The agent put everything into a huge RDF ontology - a world model. I worked with the agent to re-frame that large ontology, to I can build a skill appropriate for a small context model to serve as an expert on the ontology, it owns it for all intents and purposes.

I then worked with an agent to define use cases using my notes, real world things I do and have done: research, project management, goal setting, “hey I found a cool project online, it would be useful for my X project which is on the back burner but I don’t want to forget about it” you get the idea. I used those use cases to build out a few skills.

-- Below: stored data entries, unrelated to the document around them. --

(** Fuel beyond the bound does not change a scan. *)
Lemma scan_fuel_stable n :
  ∀ m d s, n ≤ m →
  (2 * slen s + 1 ≤ n → scan_value m d s = scan_value n d s) ∧
  (2 * slen s + 2 ≤ n → scan_members m d s = scan_members n d s ∧
                        scan_elements m d s = scan_elements n d s).
Proof.
  induction n as [|n IH]; intros m d s Hle; [split; lia|].
  destruct m as [|m]; [lia|].
  assert (∀ d s, 2 * slen s + 1 ≤ n → scan_value m d s = scan_value n d s) as IHv
    by (intros; by apply IH; lia).
  assert (∀ d s, 2 * slen s + 2 ≤ n → scan_members m d s = scan_members n d s) as IHm
    by (intros; by apply IH; lia).
  assert (∀ d s, 2 * slen s + 2 ≤ n → scan_elements m d s = scan_elements n d s) as IHe
    by (intros; by apply IH; lia).
  pose proof (skip_space_len s).
  split; [intros Hs|intros Hs; split].
  - simpl. destruct (expect "{" _) as [u|] eqn:E1.
    { apply expect_len in E1. by rewrite IHm by lia. }
    destruct (expect "[" _) as [u|] eqn:E2; [|done].
    apply expect_len in E2. by rewrite IHe by lia.
  - simpl. destruct (expect json_quote _) as [r1|] eqn:E1; simpl; [|done]. apply expect_len in E1.
    destruct (scan_string r1) as [[k r2]|] eqn:E2; simpl; [|done]. apply scan_string_len in E2.
    pose proof (skip_space_len r2).
    destruct (expect ":" _) as [r3|] eqn:E3; simpl; [|done]. apply expect_len in E3.
    rewrite IHv by lia. destruct (scan_value n d r3) as [r4|] eqn:E4; simpl; [|done].
    apply scan_shrinks in E4. pose proof (skip_space_len r4).
    destruct (expect "}" _) as [r5|]; [done|].
    destruct (expect "," _) as [r6|] eqn:E6; simpl; [|done]. apply expect_len in E6.
    by rewrite IHm by lia.
  - simpl. rewrite IHv by lia. destruct (scan_value n d s) as [r4|] eqn:E4; simpl; [|done].
    apply scan_shrinks in E4. pose proof (skip_space_len r4).
    destruct (expect "]" _) as [r5|]; [done|].
    destruct (expect "," _) as [r6|] eqn:E6; simpl; [|done]. apply expect_len in E6.
    by rewrite IHe by lia.
Qed.

Lemma object_keys_enough body fuel :
  scan_fuel body ≤ fuel → object_keys_fuel fuel body = object_keys body.
Proof.
  unfold object_keys, object_keys_fuel, scan_fuel. intros Hf. pose proof (skip_space_len body).
  destruct (expect "{" _) as [r|] eqn:E; [|done]. apply expect_len in E.
  destruct (expect "}" _); [done|].
  destruct (scan_fuel_stable (S (S (2 * slen body))) fuel 1 r Hf) as [_ Hm].
  by rewrite (proj1 (Hm ltac:(lia))).
Qed.

(** ** Printed documents *)

#[warnings="-register-all"]
Inductive json : Type :=
  | JNull
  | JBool (b : bool)
  | JNum (digits : string)
  | JStr (s : string)
  | JArr (l : list json)
  | JObj (kvs : list (string * json)).

Definition quoted (s : string) : string := String json_quote (s +:+ String json_quote EmptyString).

(** The compact rendering of a document. *)
Fixpoint print_json (v : json) : string :=
  match v with
  | JNull => "null"
  | JBool b => if b then "true" else "false"
  | JNum ds => ds
  | JStr s => quoted s
  | JArr l => "[" +:+ Join (print_json <$> l) "," +:+ "]"
  | JObj kvs => "{" +:+ Join ((λ '(k, v), quoted k +:+ ":" +:+ print_json v) <$> kvs) "," +:+ "}"
  end.

Definition print_member (kv : string * json) : string := quoted kv.1 +:+ ":" +:+ print_json kv.2.

(** Strings that print without an escape. *)
Definition plain_byte (c : ascii) : bool :=
  negb (Ascii.eqb c json_quote) && negb (Ascii.eqb c "\") && negb (byte_in 0 31 c).
Definition plain (s : string) : bool := string_all plain_byte s.

(** A natural number without a leading zero. *)
Definition natural (ds : string) : bool :=
  match ds with
  | String c ds' =>
      is_digit c && string_all is_digit ds' && (negb (Ascii.eqb c "0") || String.eqb ds' EmptyString)
  | EmptyString => false
  end.

(** Plain strings throughout and at most [h] nested arrays and objects. *)
Fixpoint printable (h : nat) (v : json) : bool :=
  match v with
  | JNull | JBool _ => true
  | JNum ds => natural ds
  | JStr s => plain s
  | JArr l => match h with 0 => false | S h => forallb (printable h) l end
  | JObj kvs => match h with 0 => false | S h => forallb (λ '(k, v), plain k && printable h v) kvs end
  end.

Lemma expect_hit c s : expect c (String c s) = Some s.
Proof. simpl. by rewrite Ascii.eqb_refl. Qed.

Lemma scan_string_plain s r :
  plain s = true → scan_string (s +:+ String json_quote r) = Some (s, r).
Proof.
  induction s as [|c s IH].
  - intros _. reflexivity.
  - unfold plain. simpl string_all. intros [Hc Hs]%andb_true_iff. rewrite str_app_cons.
    unfold plain_byte in Hc. breflect. simpl scan_string.
    repeat match goal with H : Ascii.eqb _ _ = false |- _ => rewrite H; clear H
      | H : byte_in _ _ _ = false |- _ => rewrite H; clear H end.
    by rewrite (IH Hs).
Qed.

(** A byte after which a number ends. *)
Definition ends_value (r : string) : Prop :=
  match r with
  | EmptyString => True
  | String c _ => is_digit c = false ∧ c ≠ "."%char ∧ c ≠ "e"%char ∧ c ≠ "E"%char
  end.

Lemma scan_exponent_end r : ends_value r → scan_exponent r = Some r.
Proof.
  unfold scan_exponent. destruct r as [|c r]; simpl; [done|]. intros (_ & _ & H1 & H2).
  destruct (Ascii.eqb_spec c "e"); [done|]. by destruct (Ascii.eqb_spec c "E").
Qed.

Lemma scan_fraction_end r : ends_value r → scan_fraction r = Some r.
Proof.
  intros Hr. unfold scan_fraction. destruct r as [|c r]; [by apply scan_exponent_end|]. simpl.
  destruct Hr as (H0 & H1 & H2). destruct (Ascii.eqb_spec c "."); [done|].
  by apply scan_exponent_end.
Qed.

Lemma skip_digits_all s r :
  string_all is_digit s = true → match r with String c _ => is_digit c = false | _ => True end →
  skip_digits (s +:+ r) = r.
Proof.
  intros Hs Hr. induction s as [|c s IH].
  - rewrite str_app_nil_l. destruct r as [|c r]; simpl; [done|]. by rewrite Hr.
  - simpl in Hs. apply andb_true_iff in Hs as [Hc Hs]. rewrite str_app_cons. simpl.
    rewrite Hc. by apply IH.
Qed.

Lemma scan_number_natural ds r : natural ds = true → ends_value r → scan_number (ds +:+ r) = Some r.
Proof.
  intros Hn Hr. destruct ds as [|c ds]; [done|]. simpl in Hn.
  apply andb_true_iff in Hn as [[Hc Hds]%andb_true_iff Hz].
  assert (match r with String c _ => is_digit c = false | EmptyString => True end) as Hr'.
  { destruct r; [done|]. by destruct Hr. }
  unfold scan_number. rewrite str_app_cons. simpl.
  destruct (Ascii.eqb_spec c "-") as [->|_]; [done|]. simpl.
  destruct (Ascii.eqb_spec c "0") as [->|_].
  - simpl in Hz. apply String.eqb_eq in Hz as ->. by apply scan_fraction_end.
  - rewrite Hc. simpl. rewrite skip_digits_all by done. by apply scan_fraction_end.
Qed.

(** What starts a printed value is not a space and closes nothing. *)
Definition value_head (s : string) : Prop :=
  match s with
  | String c _ => is_json_space c = false ∧ c ≠ "]"%char ∧ c ≠ "}"%char
  | EmptyString => False
  end.

Lemma digit_head c : is_digit c = true →
  is_json_space c = false ∧ c ≠ "]"%char ∧ c ≠ "}"%char ∧ c ≠ "{"%char ∧ c ≠ "["%char ∧
  c ≠ json_quote ∧ c ≠ "t"%char ∧ c ≠ "f"%char ∧ c ≠ "n"%char.
Proof.
  intros Hc. split.
  - unfold is_json_space. repeat match goal with |- context [Ascii.eqb ?a ?b] =>
      destruct (Ascii.eqb_spec a b) as [->|_]; [discriminate Hc|] end. done.
  - split_and!; by intros ->.
Qed.

Lemma printable_JNum h ds : printable h (JNum ds) = natural ds.
Proof. by destruct h. Qed.

Lemma printable_JStr h s : printable h (JStr s) = plain s.
Proof. by destruct h. Qed.

Lemma print_json_head h v r : printable h v = true → value_head (print_json v +:+ r).
Proof.
  destruct v as [|[]| ds | s | l | kvs]; try (intros _; repeat split; discriminate).
  rewrite printable_JNum. destruct ds as [|c ds]; [done|].
  unfold natural. intros [[Hc _]%andb_true_iff _]%andb_true_iff.
  simpl. destruct (digit_head c Hc) as (? & ? & ? & _). done.
Qed.

Lemma skip_space_head s : value_head s → skip_space s = s.
Proof. destruct s as [|c s]; simpl; [done|]. by intros [-> _]. Qed.

Lemma expect_head s : value_head s → expect "]" s = None ∧ expect "}" s = None.
Proof.
  destruct s as [|c s]; simpl; [done|]. intros (_ & H1 & H2).
  destruct (Ascii.eqb_spec c "]"); [done|]. by destruct (Ascii.eqb_spec c "}").
Qed.

Lemma Join_cons x y l sep : Join (x :: y :: l) sep = x +:+ sep +:+ Join (y :: l) sep.
Proof. reflexivity. Qed.

Lemma Join_single x sep : Join [x] sep = x.
Proof. reflexivity. Qed.

(** The rest of the printed members or elements after the first. *)
Definition print_tail {X} (f : X → string) (xs : list X) : string :=
  foldr (λ x r, "," +:+ f x +:+ r) EmptyString xs.

Lemma Join_tail {X} (f : X → string) x xs : Join (f <$> (x :: xs)) "," = f x +:+ print_tail f xs.
Proof.
  revert x. induction xs as [|y xs IH]; intros x.
  - simpl. by rewrite str_app_nil_r.
  - rewrite fmap_cons, fmap_cons, Join_cons. rewrite <- (fmap_cons f y xs), IH. reflexivity.
Qed.

Lemma print_JArr x xs : print_json (JArr (x :: xs)) = "[" +:+ print_json x +:+ print_tail print_json xs +:+ "]".
Proof. simpl print_json. rewrite <- fmap_cons, Join_tail. by rewrite str_app_assoc. Qed.

Lemma print_JObj kv kvs :
  print_json (JObj (kv :: kvs)) = "{" +:+ print_member kv +:+ print_tail print_member kvs +:+ "}".
Proof.
  assert (print_json (JObj (kv :: kvs)) = "{" +:+ Join (print_member <$> (kv :: kvs)) "," +:+ "}") as ->.
  { change (print_json (JObj (kv :: kvs))) with
      ("{" +:+ Join ((λ '(k, v), quoted k +:+ ":" +:+ print_json v) <$> (kv :: kvs)) "," +:+ "}").
    do 3 f_equal. apply list_fmap_ext. by intros ? [k v] _. }
  rewrite Join_tail. by rewrite str_app_assoc.
Qed.

(** *** Scanning what was printed *)

Definition scans_printed (n : nat) : Prop :=
  ∀ v h d r, printable h v = true → (d + Z.of_nat h <= maxNestingDepth)%Z → ends_value r →
    2 * slen (print_json v +:+ r) + 1 ≤ n → scan_value n d (print_json v +:+ r) = Some r.

Lemma ends_tail {X} (f : X → string) xs c r :
  (c = "]"%char ∨ c = "}"%char) → ends_value (print_tail f xs +:+ String c r).
Proof. intros [-> | ->]; destruct xs; repeat split; discriminate. Qed.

These serve as the actual ontology-aligned data layer, and so have access to URIs pointing to Goal entries in Obsidian, Projects in ClickUp, my calendar etc etc. And so it knows what my most salient Concerns are, and which other entities are associated with them - projects, goals, documents etc, and utilize various MCP tools for external systems. It also creates “context packs” using its view across systems, and so I can have it export structured markdown for any arbitrary entities and their direct and transitive relationships, to facilitate some other agent performing targeted work.

This enables me to: 1. Build targeted software tools for life and work management, I bring the skills into that project which own the data layer OR export context in the form of agent-ready markdown 2. Give skills to my Claws (which aren’t Claws at all, it can be any arbitrary skill supporting agent harness like Goose or Hermes) and LLM apps like Claude Desktop.